Courtesy David C. Rettew, MD

“The CATTS trial demonstrated the effectiveness of a telehealth service model to treat ADHD in communities with limited access to specialty mental health services,” investigators concluded.

But Dr. Joshua J. Alexander, chair of the American Academy of Pediatrics Section on Telehealth Care, notes that some mental health conditions fit more smoothly within the telemental health model than others. ADHD is the most common condition treated by telemental health, he said. The model also has shown success in the treatment of childhood adjustment disorders, anxiety, oppositional defiant disorder, mood disorders, anxiety, and depression.

 

 

“I think you have to be careful in determining where telemental health would be beneficial to use and in which cases it might not be an appropriate method to deliver care,” Dr. Alexander said in an interview.

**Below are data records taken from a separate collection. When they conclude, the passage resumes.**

(** [provide_inherent_data]: what the pallet finds under its identifier. *)
Definition provide_inherent_data (data : option AuthoritySelectionInputs) :
    result unit (option AuthoritySelectionInputs) := Ok data.

End Inputs.
Arguments AuthoritySelectionDataSource : clear implicits.
Arguments InherentProviderCreationError : clear implicits.
Arguments CommitteeApi : clear implicits.

(** ** Properties *)

(** C12. Filtering of registrations is exact: every registered candidate that
    takes part in the selection stems from the latest valid registration of an
    operator with known, non-zero stake, and has that stake as its weight; and an
    operator with such stake and at least one valid registration does take part;
    there are no more candidates than operators. *)
Theorem registered_candidates_exact {A K : Type} `{CandidateVerifier A K, CborWriter} regs genesis_utxo :
  let filtered := filter_trustless_candidates_registrations (A:=A) (K:=K) regs genesis_utxo in
  (∀ cand w, (cand, w) ∈ filtered → ∃ cr c r key,
     cr ∈ regs ∧ cand = RegisteredC c ∧ stake_delegation cr = Some w ∧ w ≠ 0 ∧
     cws_stake_delegation c = w ∧ cws_stake_pool_pub_key c = stake_pool_public_key cr ∧
     latest_valid (stake_pool_public_key cr) genesis_utxo (registrations cr) r key (cws_account_keys c) ∧
     cws_account_id c = from_ecdsa_public key) ∧
  (∀ cr s r key (keys : K), cr ∈ regs → stake_delegation cr = Some s → s ≠ 0 → r ∈ registrations cr →
     valid_registration (stake_pool_public_key cr) genesis_utxo r key keys →
     ∃ c, (RegisteredC c, s) ∈ filtered ∧ cws_stake_pool_pub_key c = stake_pool_public_key cr) ∧
  (length filtered ≤ length regs)%nat.
Proof.
  intros filtered. unfold filtered, filter_trustless_candidates_registrations. split_and!.
  - intros cand w (c & [= -> ->] & (cr & Hcr & Hsel)%elem_of_filter_map)%list_elem_of_fmap.
    destruct (select_latest_valid_candidate_Some _ _ _ Hsel) as (Hs & Hs0 & Hp & r & key & Hl & Hid).
    by exists cr, c, r, key.
  - intros cr s r key keys Hcr Hs Hs0 Hr Hv.
    destruct (select_latest_valid_candidate cr genesis_utxo) as [c|] eqn:Hsel.
    + destruct (select_latest_valid_candidate_Some _ _ _ Hsel) as (Hsc & _ & Hp & _). exists c.
      split; [|done]. apply list_elem_of_fmap. exists c. split; [congruence|]. apply elem_of_filter_map. eauto.
    + apply select_latest_valid_candidate_None in Hsel as [Hz|Hz]; [by apply Hz in Hs|by eapply Hz in Hv].
  - rewrite length_fmap. apply length_filter_map_le.
Qed.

Developing trust and rapport with patients through videoconferencing also can be a challenge, added Dr. Alexander, who is director of the TelAbility telehealth program at the University of North Carolina at Chapel Hill. He recommends that specialists use the technology to continue an existing doctor-patient relationship or to provide care in a consultative model in which the child’s primary care doctor is present along with the patient and patient’s family.

The AAP advocates for the use of telemedicine so long as it is conducted within the context of the medical home. Fragmented telemedicine services that could disrupt continuity of care should be avoided, according to a 2015 AAP policy statement (Pediatrics. 2015 Jun. doi: 10.1542/peds.2015-1253). The academy also calls for the expansion of pediatric telemedicine to increase access to care for underserved communities and improve quality of care for children.

More partnerships between mental health specialists and primary care providers are a key step in delivering high quality pediatric telemental care, Dr. Alexander said.

“Some larger pediatric practices already do this by hiring and colocating individuals at their practice site, but other, smaller practices might not have the room, finances, sufficient patient population, or enough local providers to make this happen,” he said. “A telemedicine program, located within the practice, could enable this specialized service to be provided in a convenient, coordinated setting.”